En enero de este año, se tuvo conocimiento de una denuncia de violación, vivenciado por una menor de 16 años en Inglaterra. ¿Lo particular del caso? Ocurrió en un metaverso, en el que el avatar de la menor, quién jugaba en nuestro universo, utilizando un casco inmersivo de realidad virtual, fuera violado por el avatar de un hombre adulto. La policía de Inglaterra manifestó a la prensa que se harían las investigaciones correspondientes y que, si bien, la menor no sufrió ninguna lesión física, si habría sufrido conmoción emocional y psicológica idénticas a las que sufren las víctimas de violación. Recuerdo que cuando supe de esa noticia, me surgieron muchas preguntas, como ¿qué hacemos en casos como ese? ¿Es eso lo que entenderemos como “cibercrimen” en adelante? ¿Qué pasa con la jurisdicción? Evidentemente, no logré arribar a conclusiones determinantes al respecto, sin embargo, si plantea una preocupación.
Otro hecho de igual gravedad ocurrió recientemente en un colegio particular pagado muy conocido y connotado de la capital chilena, en que un grupo de estudiantes de forma no autorizada, captó, rescató imágenes de compañeras de entre 11 y 17 años, para luego pasarlas por un programa computarizado de inteligencia artificial a fin de trucarlas y convertirlas en cuerpos desnudos usando sus caras y en posiciones eróticas: la ley avanza más despacio que la tecnología y esto tiene implicancias importantes. Aterrizamos en el campo jurídico de bruces con una realidad incómoda.
No tenemos ningún tipo penal que rece que “constituye delito el hecho de trucar una imagen de una compañera de curso para que aparezca como si estuviese desnuda”. Pero lo que subyace al hecho en cuestión, es de categoría moral, pero también jurídica. Es el uso de una tecnología nueva, a sabiendas de que es posible generar con ello un daño en el otro (o sea, dolo eventual).
El ser humano se encuentra ligado desde muy temprano a la tecnología, si es que la entendemos como el crear constante para mejorar la forma en que realizamos acciones concretas o fabricamos cosas. Desde el uso del fuego para cocinar alimentos, hasta la radio, la televisión o el internet, el ser humano adapta constantemente su entorno a fin de construir elementos que le faciliten la vida (o al menos, la hagan más entretenida). Sin embargo, podemos afirmar, que hay una ley universal, y a riesgo de sonar demasiado canónica o incluso quizás esotérica, que nos advierte que, en todo elemento, existe el bien y el mal; el positivo y el negativo; el negro y el blanco; el alfa y la omega; el ying y el yang. Llámele como quiera, y sea de la cultura que sea, entendemos que toda situación esconde dos caras. Sabiendo esto, el derecho aparentemente está condenado en esta rueda de astucia versus control, ya que la mente humana siempre le lleva la delantera.

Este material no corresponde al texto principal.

Lemma tree_insert_spec_witness :
  ∃ w' l', tree_insert 1 demo = Some (true, w') ∧ space_inv w' 0 l' ∧ l' ≡ₚ [1; 0]%nat.
Proof.
  destruct (tree_insert_spec demo 0 [0%nat] 1 demo_inv ltac:(done) eq_refl) as [Hins _].
  - by split.
  - by split; [intros []|].
  - by rewrite list_elem_of_singleton.
  - simpl. lia.
  - destruct Hins as (w'&l'&Hrun&Hi&Hp&_); [|by exists w', l'].
    intros y p ->%list_elem_of_singleton. unfold region. simpl. lia.
Defined.

Lemma tree_remove_spec_witness :
  ∃ w', tree_remove 0 demo = Some (true, w') ∧ space_inv w' 0 [].
Proof.
  destruct (tree_remove_spec demo 0 [0%nat] 0 demo_inv ltac:(done) eq_refl) as (w'&l'&Hrun&Hi&Hp&_);
    [by left|].
  exists w'. split; [done|]. apply Permutation_length in Hp. by destruct l'.
Defined.

Lemma addreg_covers_witness :
  ∃ w' l', addreg 0 21 10 7 0 demo = Some w' ∧ (∀ p, 21 ≤ p < 31 → covered (mem w') l' p).
Proof.
  destruct (addreg_covers 0 21 10 7 0 demo [0%nat] demo_inv) as (w'&l'&Hrun&_&_&Hc); [done..| |].
  - intros p Hp (y&->%list_elem_of_singleton&Hy). unfold region in Hy. simpl in Hy. lia.
  - exists w', l'. split; [done|]. intros p Hp. apply Hc. by right.
Defined.

Lemma delreg_punches_witness :
  ∃ w' l', delreg 0 0x12345 demo = Some w' ∧ covered (mem w') l' 17 ∧ ¬ covered (mem w') l' 18.
Proof.
  destruct (delreg_punches 0 0x12345 demo [0%nat] demo_inv) as (w'&l'&Hrun&_&Hc&_); [done| |].
  - intros x ->%list_elem_of_singleton. simpl. lia.
  - exists w', l'. split; [done|]. rewrite !Hc. change (0x12345 >> PAGE_BITS)%W with 18.
    split; [|tauto]. split; [|done]. exists 0%nat. split; [by left|]. unfold region. simpl. lia.
Defined.
Lemma nst_ctrl_view T on s : host_ok → words s → view T (nst_ctrl T on s) = view T s.
Proof.
  intros Hh Hw. unfold nst_ctrl. set (b := _ && on).
  assert (view T (nst_controls T (nst_switch T b s)) = view T s) as E.
  { rewrite (same_state_view T _ _ (nst_controls_state T _)). by apply nst_switch_view. }
  case_match eqn:Hn; [done|]. by rewrite shadowed_cr3_view.
Qed.

Lemma flush_state T t b s : cr_state (flush_unless_nested T t b s) = cr_state s.
Proof.
  unfold flush_unless_nested, tlb_flush. case_match; [|done].
  destruct T; simpl; case_match; done.
Qed.

Lemma tlb_flush_state T f s : cr_state (tlb_flush T f s) = cr_state s.
Proof. unfold tlb_flush. destruct T; simpl; case_match; done. Qed.

Lemma words_regs k v s : word 64 v → words s → words (upd_regs (wr k v) s).
Proof. intros Hv Hw k'. destruct (Hw k') as (? & ? & ?). simpl. unfold wr. by case_match. Qed.

Lemma field_width_range e : field_width e = 16 ∨ field_width e = 32 ∨ field_width e = 64.
Proof. unfold field_width. repeat case_match; auto. Qed.

Lemma words_vmwrite e v s : words s → words (vmwrite e v s).
Proof.
  intros Hw k. destruct (Hw k) as (? & ? & ?). simpl. unfold wr. case_match; [|done].
  split_and!; try done.
  destruct (field_width_range e) as [-> | [-> | ->]]; [| |by apply wrap_word].
  - destruct (wrap_word 16 v); [lia|]. split; lia.
  - destruct (wrap_word 32 v); [lia|]. split; lia.
Qed.

Lemma words_bwrite f v s : word 64 v → words s → words (bwrite f v s).
Proof. intros Hv Hw k. destruct (Hw k) as (? & ? & ?). simpl. unfold wr. by case_match. Qed.

Lemma words_flush x s : words s → words (log_flush x s).
Proof. done. Qed.

Lemma words_set_cr0 T v s : host_ok → word 64 v → words s → words (set_cr0 T v s).
Proof.
  intros Hh Hv Hw. pose proof (set_word T s Hh) as [Hs _]. unfold set_cr0, set_s_cr0, set_g_cr0.
  destruct T.
  - apply words_regs; [done|]. apply words_bwrite; [|done].
    apply lor_word; [lia|by apply land_word_l|by apply land_word_l].
  - apply words_vmwrite, words_regs; [done|]. by apply words_vmwrite.
Qed.

Lemma words_tlb_flush T f s : words s → words (tlb_flush T f s).
Proof.
  intros Hw. unfold tlb_flush. destruct T; case_match; try done. apply words_bwrite; [|done].
  by vm_compute.
Qed.

Lemma toggle_paging_view T v s : host_ok → words s → view T (toggle_paging T v s) = view T s.
Proof.
  intros Hh Hw. unfold toggle_paging. set (s1 := if has_urg T then s else _).
  assert (view T s1 = view T s) as <- by (subst s1; case_match; [done|by apply nst_ctrl_view]).
  case_match; by rewrite (same_state_view T _ _ (write_efer_state T _ _)).
Qed.

Lemma read_other T c cr s s' :
  cr ≠ c →
  (0 = c ∨ get_cr0 T s' = get_cr0 T s) → (2 = c ∨ get_g_cr2 T s' = get_g_cr2 T s) →
  (3 = c ∨ get_cr3 T s' = get_cr3 T s) → (4 = c ∨ get_cr4 T s' = get_cr4 T s) →
  read_cr T cr s' = read_cr T cr s.
Proof. intros Hne ????. unfold read_cr. repeat case_match; try done; f_equal; tauto. Qed.

(** Control registers read back as written: when a guest (or its monitor)
    writes CR0, CR2, CR3 or CR4, the write is defined, the register then reads
    as the value written and the other three read as before; whatever bits the
    hypervisor forces, and also when the write switches between nested and
    shadow paging. *)
Theorem write_read_cr T cr v s :
  host_ok → words s → word 64 v → cr ∈ [0; 2; 3; 4] →
  ∃ s', write_cr T cr v s = Some s' ∧ read_cr T cr s' = Some v ∧
    ∀ cr', cr' ≠ cr → read_cr T cr' s' = read_cr T cr' s.
Proof.
  intros Hh Hw Hv Hcr.
  rewrite !elem_of_cons, elem_of_nil in Hcr.
  destruct Hcr as [-> | [-> | [-> | [-> | []]]]]; eexists; (split; [reflexivity|]).
  - set (t := (get_cr0 T s .^ v)%W). set (b := (CR0_PG .| CR0_WP .| CR0_PE)%W).
    set (s1 := flush_unless_nested T t b s).
    assert (view T s1 = view T s) as E1 by apply same_state_view, flush_state.
    assert (words s1) as W1.
    { subst s1. unfold flush_unless_nested. case_match; [by apply words_tlb_flush|done]. }
    set (s2 := set_cr0 T v s1). set (s3 := if truthy _ then _ else s2).
    assert (view T s3 = view T s2) as E3.
    { subst s3. case_match; [|done]. apply toggle_paging_view; [done|].
      by apply words_set_cr0. }
    split.
    + rewrite (view_read T 0 _ _ E3). unfold read_cr, s2. by rewrite get_set_cr0.
    + intros cr' Hne. rewrite (view_read T cr' _ _ E3).
      destruct (set_cr0_others T v s1) as (? & ? & ?).
      rewrite (read_other T 0 cr' s1) by auto. by apply view_read.
  - split; [by destruct T|]. intros cr' Hne.
    apply (read_other T 2); auto; by right; destruct T.
  - set (s1 := if get_nst_on (regs s) then s else tlb_flush T false s). split.
    + unfold read_cr. by rewrite get_set_cr3.
    + intros cr' Hne. destruct (set_cr3_others T v s1) as (? & ? & ?).
      rewrite (read_other T 3 cr' s1) by auto. apply view_read. subst s1.
      case_match; [done|]. apply same_state_view, tlb_flush_state.
  - set (s1 := flush_unless_nested _ _ _ _). split.
    + unfold read_cr. by rewrite get_set_cr4.
    + intros cr' Hne. destruct (set_cr4_others T v s1) as (? & ? & ?).
      rewrite (read_other T 4 cr' s1) by auto.
      apply view_read, same_state_view, flush_state.
Qed.

(** ** Forced controls *)

Definition within_mask (x y : Z) : Prop := (x .& y)%W = x.

Lemma within_refl x : within_mask x x.
Proof. apply Z.land_diag. Qed.

Lemma within_forced x st cl : within_mask st cl → within_mask st ((x .| st) .& cl)%W.
Proof.
  unfold within_mask. intros H. rewrite (Z.land_comm (x .| st)%W), Z.land_assoc, H.
  rewrite Z.land_lor_distr_r, Z.land_diag. bitwise.
  by destruct (Z.testbit st i), (Z.testbit x i).
Qed.

Lemma within_clr x cl : within_mask (x .& cl)%W cl.
Proof. unfold within_mask. by rewrite <-Z.land_assoc, Z.land_diag. Qed.

Lemma wrap_within w x cl : 0 ≤ w → word w cl → wrap w (x .& cl)%W = (x .& cl)%W.
Proof. intros. apply wrap_small. by apply land_word_r. Qed.

Lemma within_lor x y z : within_mask x y → within_mask x (z .| y)%W.
Proof.
  unfold within_mask. intros H. rewrite Z.land_lor_distr_r, H. bitwise.
  by destruct (Z.testbit x i), (Z.testbit z i).
Qed.

Lemma within_wrap w x y : 0 ≤ w → word w x → within_mask x y → within_mask x (wrap w y).
Proof.
  intros Hw Hx H. unfold within_mask in *. apply Z.bits_inj'. intros i Hi.
  rewrite Z.land_spec, wrap_bits by done. destruct (Z.ltb_spec i w); simpl.
  - by rewrite <-Z.land_spec, H.
  - by rewrite (word_bits w x) by done.
Qed.

(** Documented properties of the capability MSRs: 32 bits each, and a control
    that must be set may be set. *)
Definition controls_ok : Prop :=
  word 32 (ctrl0_clr h) ∧ word 32 (ctrl1_clr h) ∧
  within_mask (ctrl0_set h) (ctrl0_clr h) ∧ within_mask (ctrl1_set h) (ctrl1_clr h).

(** Bits that are taken and bits that are left. *)
Lemma forced_bits x st cl m : ((x .| st) .& cl .& m)%W = (((x .& m) .| st) .& cl .& m)%W.
Proof. bitwise. by destruct (Z.testbit x i), (Z.testbit st i), (Z.testbit cl i), (Z.testbit m i). Qed.

Lemma set_bits x m : ((x .| m) .& m)%W = m.
Proof. bitwise. by destruct (Z.testbit x i), (Z.testbit m i). Qed.

Lemma clear_bits x n m : (n .& m)%W = 0 → ((x .& n) .& m)%W = 0.
Proof. intros Hz. by rewrite <-Z.land_assoc, Hz, Z.land_0_r. Qed.

Lemma wrap_bits_within x m : word 32 m → (wrap 32 x .& m)%W = (x .& m)%W.
Proof.
  intros Hm. apply Z.bits_inj'. intros i Hi. rewrite !Z.land_spec, wrap_bits by done.
  destruct (Z.ltb_spec i 32); [done|]. by rewrite (word_bits 32 m), !andb_false_r by done.
Qed.

(** The intercepts that shadow paging needs. *)
Definition shadow_msk : Z := Eval cbv in (CPU_INVLPG .| CPU_CR3_LOAD .| CPU_CR3_STORE)%W.

(** The controls are such that a guest cannot turn off what the processor or
    the hypervisor requires: controls that must be set are, others are only set
    if they may be; INVLPG and accesses to CR3 exit unless paging is nested (and
    with nested paging only if the processor insists), and the second-stage
    translation is on exactly if it is nested, as far as the processor lets it. *)
Definition vmx_ctrl0_ok s : Prop :=
  within_mask (ctrl0_set h) (vmread CPU_EXEC_CTRL0 s) ∧
  within_mask (vmread CPU_EXEC_CTRL0 s) (ctrl0_clr h) ∧
  (vmread CPU_EXEC_CTRL0 s .& shadow_msk)%W =
    (((if get_nst_on (regs s) then 0 else shadow_msk) .| ctrl0_set h) .& ctrl0_clr h .& shadow_msk)%W.

Definition vmx_ctrl1_ok s : Prop :=
  within_mask (ctrl1_set h) (vmread CPU_EXEC_CTRL1 s) ∧
  within_mask (vmread CPU_EXEC_CTRL1 s) (ctrl1_clr h) ∧
  (vmread CPU_EXEC_CTRL1 s .& CPU_EPT)%W =
    (((if get_nst_on (regs s) then CPU_EPT else 0) .| ctrl1_set h) .& ctrl1_clr h .& CPU_EPT)%W.

Definition vmx_confined s : Prop := vmx_ctrl0_ok s ∧ vmx_ctrl1_ok s.

(** On AMD-V reads and writes of CR3 are bits 3 and 19 of [intercept_cr]. *)
Definition svm_ctrl0_ok s : Prop :=
  let nst := get_nst_on (regs s) in
  within_mask force_ctrl0 (vmcb s intercept_cpu0) ∧
  (vmcb s intercept_cpu0 .& SVM_INVLPG)%W = (if nst then force_ctrl0 .& SVM_INVLPG else SVM_INVLPG)%W ∧
  (vmcb s intercept_cr .& 0x80008)%W = (if nst then 0 else 0x80008) ∧
  vmcb s npt_control = Z.b2z nst.

Definition svm_ctrl1_ok s : Prop := within_mask force_ctrl1 (vmcb s intercept_cpu1).

Definition svm_confined s : Prop := svm_ctrl0_ok s ∧ svm_ctrl1_ok s.

(** The writers of the controls leave them so, whatever value they are given. *)
Lemma vmx_ctrl0_sets v s : controls_ok → vmx_ctrl0_ok (vmx_set_cpu_ctrl0 v s).
Proof.
  intros (Hw0 & _ & H0 & _). unfold vmx_set_cpu_ctrl0, vmx_ctrl0_ok. cbn -[within_mask wrap shadow_msk get_nst_on].
  all: change (wrap _ ?x) with (wrap 32 x); rewrite wrap_within by done.
  split_and!; [by apply within_forced|apply within_clr|].
  change (CPU_INVLPG .| CPU_CR3_LOAD .| CPU_CR3_STORE)%W with shadow_msk.
  rewrite forced_bits. destruct (get_nst_on (regs s)); [rewrite (clear_bits v (not32 shadow_msk)) by (by vm_compute)|rewrite set_bits]; reflexivity.
Qed.

Lemma vmx_ctrl1_sets v s : controls_ok → vmx_ctrl1_ok (vmx_set_cpu_ctrl1 v s).
Proof.
  intros (_ & Hw1 & _ & H1). unfold vmx_set_cpu_ctrl1, vmx_ctrl1_ok. cbn -[within_mask wrap CPU_EPT get_nst_on].
  all: change (wrap _ ?x) with (wrap 32 x); rewrite wrap_within by done.
  split_and!; [by apply within_forced|apply within_clr|].
  rewrite forced_bits. destruct (get_nst_on (regs s)); [rewrite set_bits|rewrite (clear_bits v (not32 CPU_EPT)) by (by vm_compute)]; reflexivity.
Qed.

Lemma vmx_controls_confined v0 v1 s :
  controls_ok → vmx_confined (vmx_set_cpu_ctrl1 v1 (vmx_set_cpu_ctrl0 v0 s)).
Proof. intros Hc. split; [exact (vmx_ctrl0_sets v0 s Hc)|by apply vmx_ctrl1_sets]. Qed.

Lemma force_word : word 32 force_ctrl0 ∧ word 32 force_ctrl1.
Proof. by vm_compute. Qed.

Lemma svm_ctrl0_sets v s : svm_ctrl0_ok (svm_set_cpu_ctrl0 v s).
Proof.
  assert (word 32 SVM_INVLPG) as Hi by by vm_compute.
  unfold svm_set_cpu_ctrl0. set (r0 := truthy (cr0_msk Vmcb s)). set (r4 := truthy (cr4_msk Vmcb s)).
  clearbody r0 r4. unfold svm_ctrl0_ok.
  destruct (get_nst_on (regs s)) eqn:En; cbn [regs bwrite upd_vmcb]; rewrite En; cbn -[within_mask wrap force_ctrl0 SVM_INVLPG not32];
    (split_and!; [apply within_wrap; [lia|apply force_word|]; apply within_lor, within_refl| |by destruct r0, r4|done]);
    rewrite wrap_bits_within, Z.land_lor_distr_l by done.
  - by rewrite clear_bits by (by vm_compute).
  - rewrite set_bits. by vm_compute.
Qed.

La tecnología sigue un ciclo casi predecible, en el que cada vez que el ser humano está expuesto a una nueva tecnología, por un lado, se encandila y entusiasma por sus potenciales, pero luego comienza el uso abusivo, la utilización de ellas para engañar, hacer trampa o dañar. Y ahí, comienza la fase de “demonización” de unos pocos respecto de esa tecnología.
En esta fase, donde coexisten por un espacio de tiempo los tecnófilos y los tecnofóbicos, es donde el Derecho recién está llamado a intervenir.
Pero ¿de qué forma? ¿Cómo podemos generar estructuras de protección de bienes jurídicos y derechos socialmente relevantes, sin antes ponernos de acuerdo sobre cuáles son? Queda abierta la pregunta, ya que hoy en día, parece ser que la integridad del cuerpo físico y sus límites se encuentran desdibujados por la irrupción de la realidad virtual y la inteligencia artificial. ¿Es igual de grave que violen mi cuerpo físico a que alguien viole mi avatar virtual? ¿Es el efecto dañoso a nivel psicológico, el mismo? ¿El derecho a la honra y a la imagen, se encuentra circunscrito a la imagen física y real, o también a aquellas generadas de forma virtual?
Y es que, si retrocedemos a una cuestión puramente social y humana, cual es, la conducta que queda enmascarada tras una fachada, el ser humano suele ocultarse para hacer aquello que le parece reprochable. Nos escondemos, ya sea tras un disfraz, una identidad ficticia, un computador o un programa de inteligencia artificial. Lo natural del ser humano aparentemente, sigue siendo, tirar la piedra y esconder la mano. Y de eso, no hay tecnología que se libre.